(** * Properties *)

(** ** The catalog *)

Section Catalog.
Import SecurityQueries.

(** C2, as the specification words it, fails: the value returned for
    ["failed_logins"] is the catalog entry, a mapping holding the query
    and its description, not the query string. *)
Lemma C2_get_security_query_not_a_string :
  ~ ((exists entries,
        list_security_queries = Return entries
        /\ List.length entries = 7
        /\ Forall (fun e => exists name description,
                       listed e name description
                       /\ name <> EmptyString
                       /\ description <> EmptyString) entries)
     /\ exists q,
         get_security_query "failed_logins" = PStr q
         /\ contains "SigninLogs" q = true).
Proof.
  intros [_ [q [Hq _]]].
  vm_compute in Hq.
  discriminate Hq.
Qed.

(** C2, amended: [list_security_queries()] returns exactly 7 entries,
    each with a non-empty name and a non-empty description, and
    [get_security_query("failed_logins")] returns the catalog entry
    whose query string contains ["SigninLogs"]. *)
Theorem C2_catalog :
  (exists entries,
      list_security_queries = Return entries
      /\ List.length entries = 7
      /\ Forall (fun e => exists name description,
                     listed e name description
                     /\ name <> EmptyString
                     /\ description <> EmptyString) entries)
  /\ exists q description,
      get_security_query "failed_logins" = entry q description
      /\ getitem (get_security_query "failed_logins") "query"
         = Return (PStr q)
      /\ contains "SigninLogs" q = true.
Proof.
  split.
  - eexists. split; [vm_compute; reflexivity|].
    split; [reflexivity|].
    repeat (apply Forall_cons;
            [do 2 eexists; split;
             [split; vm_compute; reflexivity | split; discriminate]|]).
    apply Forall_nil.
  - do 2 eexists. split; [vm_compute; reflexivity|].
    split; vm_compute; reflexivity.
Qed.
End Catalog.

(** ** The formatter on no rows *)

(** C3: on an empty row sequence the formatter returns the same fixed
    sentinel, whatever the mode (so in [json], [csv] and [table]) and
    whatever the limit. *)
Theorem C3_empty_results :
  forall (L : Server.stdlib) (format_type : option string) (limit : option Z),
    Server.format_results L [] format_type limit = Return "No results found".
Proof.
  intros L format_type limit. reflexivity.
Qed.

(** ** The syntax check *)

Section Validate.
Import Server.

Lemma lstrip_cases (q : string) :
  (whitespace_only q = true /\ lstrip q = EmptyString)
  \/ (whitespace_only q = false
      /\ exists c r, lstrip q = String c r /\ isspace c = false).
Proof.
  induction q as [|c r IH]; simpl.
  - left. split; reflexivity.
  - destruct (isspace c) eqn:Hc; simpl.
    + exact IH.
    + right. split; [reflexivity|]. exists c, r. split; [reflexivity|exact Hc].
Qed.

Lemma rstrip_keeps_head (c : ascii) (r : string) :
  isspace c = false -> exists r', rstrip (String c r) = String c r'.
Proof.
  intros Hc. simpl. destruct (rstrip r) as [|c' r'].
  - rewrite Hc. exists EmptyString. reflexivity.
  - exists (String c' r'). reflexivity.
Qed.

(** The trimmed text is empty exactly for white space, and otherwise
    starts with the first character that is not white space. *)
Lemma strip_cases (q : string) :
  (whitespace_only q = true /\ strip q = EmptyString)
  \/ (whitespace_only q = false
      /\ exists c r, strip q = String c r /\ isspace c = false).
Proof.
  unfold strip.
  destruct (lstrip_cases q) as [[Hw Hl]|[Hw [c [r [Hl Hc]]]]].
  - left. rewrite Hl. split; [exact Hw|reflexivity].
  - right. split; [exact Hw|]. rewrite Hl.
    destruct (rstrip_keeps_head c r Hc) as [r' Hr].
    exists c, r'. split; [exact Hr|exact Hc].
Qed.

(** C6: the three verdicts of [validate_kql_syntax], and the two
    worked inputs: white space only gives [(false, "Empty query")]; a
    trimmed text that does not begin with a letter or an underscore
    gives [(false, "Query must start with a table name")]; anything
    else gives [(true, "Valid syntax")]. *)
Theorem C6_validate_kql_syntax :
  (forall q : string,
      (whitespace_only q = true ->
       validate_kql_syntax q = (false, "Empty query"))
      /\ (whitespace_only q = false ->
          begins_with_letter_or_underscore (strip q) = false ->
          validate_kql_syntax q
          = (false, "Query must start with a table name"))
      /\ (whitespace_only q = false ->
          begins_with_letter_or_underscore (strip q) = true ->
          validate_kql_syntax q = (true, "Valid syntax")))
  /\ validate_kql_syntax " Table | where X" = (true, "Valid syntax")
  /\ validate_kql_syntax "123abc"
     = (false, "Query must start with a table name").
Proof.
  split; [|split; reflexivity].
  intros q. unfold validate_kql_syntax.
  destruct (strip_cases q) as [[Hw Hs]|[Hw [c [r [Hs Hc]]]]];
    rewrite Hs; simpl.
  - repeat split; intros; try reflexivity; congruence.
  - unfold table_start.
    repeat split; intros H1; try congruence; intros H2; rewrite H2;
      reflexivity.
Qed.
::::::::::
-- Prompt --
Your answer should be the exact lines above from the one with "- rewrite Hc." through the one with "repeat split; intros H1;", both included, and nothing besides.

-- Reply to the task --
  - rewrite Hc. exists EmptyString. reflexivity.
  - exists (String c' r'). reflexivity.
Qed.

(** The trimmed text is empty exactly for white space, and otherwise
    starts with the first character that is not white space. *)
Lemma strip_cases (q : string) :
  (whitespace_only q = true /\ strip q = EmptyString)
  \/ (whitespace_only q = false
      /\ exists c r, strip q = String c r /\ isspace c = false).
Proof.
  unfold strip.
  destruct (lstrip_cases q) as [[Hw Hl]|[Hw [c [r [Hl Hc]]]]].
  - left. rewrite Hl. split; [exact Hw|reflexivity].
  - right. split; [exact Hw|]. rewrite Hl.
    destruct (rstrip_keeps_head c r Hc) as [r' Hr].
    exists c, r'. split; [exact Hr|exact Hc].
Qed.

(** C6: the three verdicts of [validate_kql_syntax], and the two
    worked inputs: white space only gives [(false, "Empty query")]; a
    trimmed text that does not begin with a letter or an underscore
    gives [(false, "Query must start with a table name")]; anything
    else gives [(true, "Valid syntax")]. *)
Theorem C6_validate_kql_syntax :
  (forall q : string,
      (whitespace_only q = true ->
       validate_kql_syntax q = (false, "Empty query"))
      /\ (whitespace_only q = false ->
          begins_with_letter_or_underscore (strip q) = false ->
          validate_kql_syntax q
          = (false, "Query must start with a table name"))
      /\ (whitespace_only q = false ->
          begins_with_letter_or_underscore (strip q) = true ->
          validate_kql_syntax q = (true, "Valid syntax")))
  /\ validate_kql_syntax " Table | where X" = (true, "Valid syntax")
  /\ validate_kql_syntax "123abc"
     = (false, "Query must start with a table name").
Proof.
  split; [|split; reflexivity].
  intros q. unfold validate_kql_syntax.
  destruct (strip_cases q) as [[Hw Hs]|[Hw [c [r [Hs Hc]]]]];
    rewrite Hs; simpl.
  - repeat split; intros; try reflexivity; congruence.
  - unfold table_start.
    repeat split; intros H1; try congruence; intros H2; rewrite H2;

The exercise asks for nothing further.